All alone in Bordeaux (And yes, this post is about spring break…I realize it’s over a week late!)
Originally, the second week of spring break was going to be spent in Bordeaux with another assistant friend of mine — she’d start in Spain, I in Germany, and we’d meet “halfway.” But then the train strike hit, and she couldn’t get out of her town. Ironically, she told me that she wouldn’t be able to meet me only 20 minutes into the 4-hour train ride to Bordeaux, the last leg of my journey there, so I figured I’d just stay there, since I’d already be there. Besides, spending four days by myself in Bordeaux sounded much more appealing than finishing out the week by myself in my little tiny village with nothing to do.
But as it turned out, my expectations (and, thus, the title of this blog post) were proven wrong. Bordeaux is a very friendly city for tourists, much more welcoming and accommodating than Paris (although I still love Paris more…). All tours of everything are consistently offered in both English and French, bikes are available to rent on almost every corner, the tram is very easy to figure out, and people are just generally more laid back. ‘Course, this is also partially because Bordeaux has undergone a pretty large renovation and/or facelift within the last three years. The tram system, the backbone of their public transportation system, was only put into service 2.5 years ago. The Bastide quartier across the river, where my hotel was, only got pulled out of an industrial slum 5-10 years ago (depending on who you ask). The Office de Tourisme has transformed into a friendly, open service instead of a dingy little back office, according to one of the workers.
So I had fun. I met people. I met people without prompting, nor a common interest. Shocker? I went on two wine tours, coach bus rides to a couple chateaux in a certain appellation outside of the city, where we got tours of each chateau and we tasted some good wine. Tuesday was Entre-Deux-Mers, and I spent the entire time with two French girls, one from Paris and one from just outside of Bordeaux, and we had a blast. Then, on the way back to the city, I met two Australian guys who were a month into their 4-month tour of every single part of Europe they could possibly see. We chatted, I met them later that evening at a student bar where a football (yes, soccer) game was playing — Barcelona v. Milan, for some sort of qualifying to some European cup. I’m horribly lax at anything sports-related, but it was awesome fun. Thursday’s wine tour was Médoc, and I spent the whole time with a Canadian girl who was spending the year studying at the university in Lyon. I met people.

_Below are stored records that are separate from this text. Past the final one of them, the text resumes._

(* ===== verification/CoapReceive.v ===== *)
(** * CoapReceive: from a CoAP message to a message of the stack

    Models the receiving half of [connectivity/src/caprotocolmessage.c], for
    UDP: reading a packet into a [coap_pdu_t] and its header, token, options
    and payload into a [CAInfo_t].  The path and the query are put together
    into one URI; the options that the stack handles itself are left out, the
    others are copied to an array.

    Some error paths free a field of the message and leave its pointer in
    place.  [po_freed] names those fields; destroying the message again is
    undefined when one of them is set. *)
From S2P Require Import Prelude Effects CaCommon CoapOption CoapPdu CoapUri CaMessage ProtocolMessage CoapMessage.

(** ** Reading a packet *)

Section Parse.
Context {St : Type} `{HasAllocs St}.

(** The message and [*outCode], for [data] of [length] bytes. *)
Definition CAParsePDU (data : list Z) (length : Z) : M St (option (coap_pdu_t * Z)) :=
  ok ← alloc;
  outpdu ← lift (coap_pdu_init2 ok 0 0 INVALID_TID length);
  match outpdu with
  | None => mret None
  | Some outpdu =>
      '(ret, outpdu) ← lift (coap_pdu_parse2 data length outpdu);
      if ret <=? 0 then mret None
      else
        version ← lift (udp_version (hdr outpdu));
        tkl ← lift (udp_token_length (hdr outpdu));
        if negb (version =? COAP_DEFAULT_VERSION) then mret None
        else if CA_MAX_TOKEN_LEN <? tkl then mret None
        else code ← lift (coap_get_code outpdu); mret (Some (outpdu, CA_RESPONSE_CODE code))
  end.
End Parse.

(** ** Options *)

Definition COAP_MEDIATYPE_TEXT_PLAIN : Z := 0.
Definition COAP_MEDIATYPE_APPLICATION_LINK_FORMAT : Z := 40.
Definition COAP_MEDIATYPE_APPLICATION_XML : Z := 41.
Definition COAP_MEDIATYPE_APPLICATION_OCTET_STREAM : Z := 42.
Definition COAP_MEDIATYPE_APPLICATION_RDF_XML : Z := 43.
Definition COAP_MEDIATYPE_APPLICATION_EXI : Z := 47.
Definition COAP_MEDIATYPE_APPLICATION_JSON : Z := 50.

Definition CAConvertFormat (format : Z) : CAPayloadFormat_t :=
  if format =? COAP_MEDIATYPE_TEXT_PLAIN then CA_FORMAT_TEXT_PLAIN
  else if format =? COAP_MEDIATYPE_APPLICATION_LINK_FORMAT then CA_FORMAT_APPLICATION_LINK_FORMAT
  else if format =? COAP_MEDIATYPE_APPLICATION_XML then CA_FORMAT_APPLICATION_XML
  else if format =? COAP_MEDIATYPE_APPLICATION_OCTET_STREAM then CA_FORMAT_APPLICATION_OCTET_STREAM
  else if format =? COAP_MEDIATYPE_APPLICATION_RDF_XML then CA_FORMAT_APPLICATION_RDF_XML
  else if format =? COAP_MEDIATYPE_APPLICATION_EXI then CA_FORMAT_APPLICATION_EXI
  else if format =? COAP_MEDIATYPE_APPLICATION_JSON then CA_FORMAT_APPLICATION_JSON
  else if format =? COAP_MEDIATYPE_APPLICATION_CBOR then CA_FORMAT_APPLICATION_CBOR
  else if format =? COAP_MEDIATYPE_APPLICATION_VND_OCF_CBOR then CA_FORMAT_APPLICATION_VND_OCF_CBOR
  else CA_FORMAT_UNSUPPORTED.

(** The bytes written to [option] before its NUL; none where 0 is returned.
    An integer of no bytes is given one. *)
Definition CAGetOptionData (key : Z) (data : list Z) (len buflen : Z) : ub (list Z) :=
  if buflen =? 0 then Some []
  else if buflen <=? len then Some []
  else
    match var_bytes_max key with
    | Some _ => if len =? 0 then Some [0] else read_at data 0 len
    | None => read_at data 0 len
    end.

(** Options the stack does not copy, besides path and query. *)
Definition block_option (t : Z) : bool :=
  existsb (Z.eqb t) [COAP_OPTION_BLOCK1; COAP_OPTION_BLOCK2; COAP_OPTION_SIZE1; COAP_OPTION_SIZE2].
Definition unsupported_option (t : Z) : bool :=
  existsb (Z.eqb t) [COAP_OPTION_URI_PORT; COAP_OPTION_URI_HOST; COAP_OPTION_ETAG; COAP_OPTION_MAXAGE;
                     COAP_OPTION_PROXY_SCHEME].
Definition uri_option (t : Z) : bool := (t =? COAP_OPTION_URI_PATH) || (t =? COAP_OPTION_URI_QUERY).
Definition counted_option (t : Z) : bool :=
  negb (uri_option t || block_option t || unsupported_option t).

Definition UINT8_MAX : Z := 255.

(** The iterator is passed by value.  One option more than a [uint8_t] counts
    fails an assertion. *)
Fixpoint count_loop (h : list Z) (oi : coap_opt_iterator_t) (n : Z) (fuel : nat) : ub Z :=
  match fuel with
  | O => None
  | S fuel =>
      '(option, oi) ← coap_option_next h oi;
      match option with
      | None => Some n
      | Some _ =>
          if counted_option (oi_type oi) then
            if n <? UINT8_MAX then count_loop h oi (n + 1) fuel else None
          else count_loop h oi n fuel
      end
  end.

Definition CAGetOptionCount (h : list Z) (oi : coap_opt_iterator_t) : ub Z :=
  count_loop h oi 0 (S (Z.to_nat (oi_length oi))).

(** ** The message *)

(** The local variables of the loop over the options: [optionResult] up to
    [optionLength], the flags, [idx] and what is filled in. *)
Record scan := {
  optionResult : list Z;
  isfirstsetflag : bool;
  isQueryBeingProcessed : bool;
  isProxyRequest : bool;
  idx : Z;
  sc_options : list CAHeaderOption_t;
  sc_payloadFormat : CAPayloadFormat_t;
  sc_acceptFormat : CAPayloadFormat_t;
  sc_payloadVersion : Z;
  sc_acceptVersion : Z;
}.

Definition append_uri (text : list Z) (first query : bool) (s : scan) : scan := {|
  optionResult := optionResult s ++ text; isfirstsetflag := first; isQueryBeingProcessed := query;
  isProxyRequest := isProxyRequest s; idx := idx s; sc_options := sc_options s;
  sc_payloadFormat := sc_payloadFormat s; sc_acceptFormat := sc_acceptFormat s;
  sc_payloadVersion := sc_payloadVersion s; sc_acceptVersion := sc_acceptVersion s |}.

(** One element of path or query; [None] where the buffer is too small. *)
Definition add_uri (t : Z) (buf : list Z) (s : scan) : option scan :=
  let room := Z.of_nat (length (optionResult s)) <? CA_MAX_URI_LENGTH in
  let put sep query :=
    let s := append_uri sep true query s in
    if Z.of_nat (length (optionResult s)) + Z.of_nat (length buf) <? CA_MAX_URI_LENGTH
    then Some (append_uri buf true query s) else None in
  if negb (isfirstsetflag s) then put [SLASH] (isQueryBeingProcessed s)
  else if t =? COAP_OPTION_URI_PATH then
    if room then put [SLASH] (isQueryBeingProcessed s) else None
  else if negb (isQueryBeingProcessed s) then if room then put [QUESTION] true else None
  else if room then put [59] true else None.

Definition DEFAULT_VERSION_VALUE : Z := 2048.

(** The integer of an option of two bytes, or the default. *)
Definition option_version (h_value : list Z) (len : Z) : ub Z :=
  if len =? 2 then v ← coap_decode_var_bytes h_value len; Some (u16 v) else Some DEFAULT_VERSION_VALUE.

Definition option_format (buf h_value : list Z) (len : Z) : ub CAPayloadFormat_t :=
  if len =? 1 then b ← byte_at buf 0; Some (CAConvertFormat b)
  else if len =? 2 then v ← coap_decode_var_bytes h_value len; Some (CAConvertFormat (u16 v))
  else Some CA_FORMAT_UNSUPPORTED.

(** The fields that some options set. *)
Definition read_field (t : Z) (buf h_value : list Z) (len : Z) (s : scan) : ub scan :=
  let upd proxy pf af pv av := {|
    optionResult := optionResult s; isfirstsetflag := isfirstsetflag s;
    isQueryBeingProcessed := isQueryBeingProcessed s; isProxyRequest := proxy; idx := idx s;
    sc_options := sc_options s; sc_payloadFormat := pf; sc_acceptFormat := af;
    sc_payloadVersion := pv; sc_acceptVersion := av |} in
  if t =? COAP_OPTION_PROXY_URI then
    Some (upd true (sc_payloadFormat s) (sc_acceptFormat s) (sc_payloadVersion s) (sc_acceptVersion s))
  else if t =? CA_OPTION_ACCEPT_VERSION then
    v ← option_version h_value len;
    Some (upd (isProxyRequest s) (sc_payloadFormat s) (sc_acceptFormat s) (sc_payloadVersion s) v)
  else if t =? COAP_OPTION_ACCEPT then
    f ← option_format buf h_value len;
    Some (upd (isProxyRequest s) (sc_payloadFormat s) f (sc_payloadVersion s) (sc_acceptVersion s))
  else if t =? CA_OPTION_CONTENT_VERSION then
    v ← option_version h_value len;
    Some (upd (isProxyRequest s) (sc_payloadFormat s) (sc_acceptFormat s) v (sc_acceptVersion s))
  else if t =? COAP_OPTION_CONTENT_FORMAT then
    f ← option_format buf h_value len;
    Some (upd (isProxyRequest s) f (sc_acceptFormat s) (sc_payloadVersion s) (sc_acceptVersion s))
  else Some s.

Definition header_option (t : Z) (buf : list Z) : CAHeaderOption_t := {|
  protocolID := CA_COAP_ID; optionID := t; optionLength := Z.of_nat (length buf);
  optionData := buf ++ drop (length buf) (optionData zero_option) |}.

(** The copy to [outInfo->options[idx]]. *)
Definition store_option (count t : Z) (buf : list Z) (s : scan) : ub scan :=
  if (idx s <? count) && (Z.of_nat (length buf) <=? CA_MAX_HEADER_OPTION_DATA_LENGTH) then
    os ← write_at (sc_options s) (idx s) [header_option t buf];
    Some {| optionResult := optionResult s; isfirstsetflag := isfirstsetflag s;
            isQueryBeingProcessed := isQueryBeingProcessed s; isProxyRequest := isProxyRequest s;
            idx := idx s + 1; sc_options := os; sc_payloadFormat := sc_payloadFormat s;
            sc_acceptFormat := sc_acceptFormat s; sc_payloadVersion := sc_payloadVersion s;
            sc_acceptVersion := sc_acceptVersion s |}
  else Some s.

Any time I spent alone was by choice, which is how it should be. I biked along the sunny promenade at the river’s edge. I took a walking tour of the city and then expanded it on my own. I wandered the oldest still-open museum in France. I sat in the gardens by the reflecting pool, which occasionally became sea-spray jets. I climbed to the top of the tallest bell tower and heard an accordion down below. I found an amazing crepe place. I saw a French movie with Gerard Depardieu. I saw an old classic movie, “The Red Shoes,” in its original English, and cried at the end. I perused shop after shop and bought a summer dress made in Nepal. I saw Lisa Hannigan sing on French TV. I wandered into a game shop that had Magic cards — Rise of the Eldrazi packs on the shelf three days before the big release parties, because some non-Magic-player accidentally put them out, so the owner had to get special permission from Wizards of the Coast for any Magic dealers in Bordeaux to sell Rise of the Eldrazi early. I got stopped on the street by two older men who asked me what “ong-kin-tong” meant in English, and I almost walked away, until they showed me the book they were reading about jazz — it was honky-tonk. (Still haven’t figured out how they knew I spoke English.)
Apparently, you can do a lot on your own.
What I’ve learned: “lonely” is not the same as “alone.” And although I have at times been painfully lonely out here, I have never been alone. I have lots of old and dear friends who care about me, and lots of new friends, or even passing companions, just waiting to waltz into my life for an hour or a few days.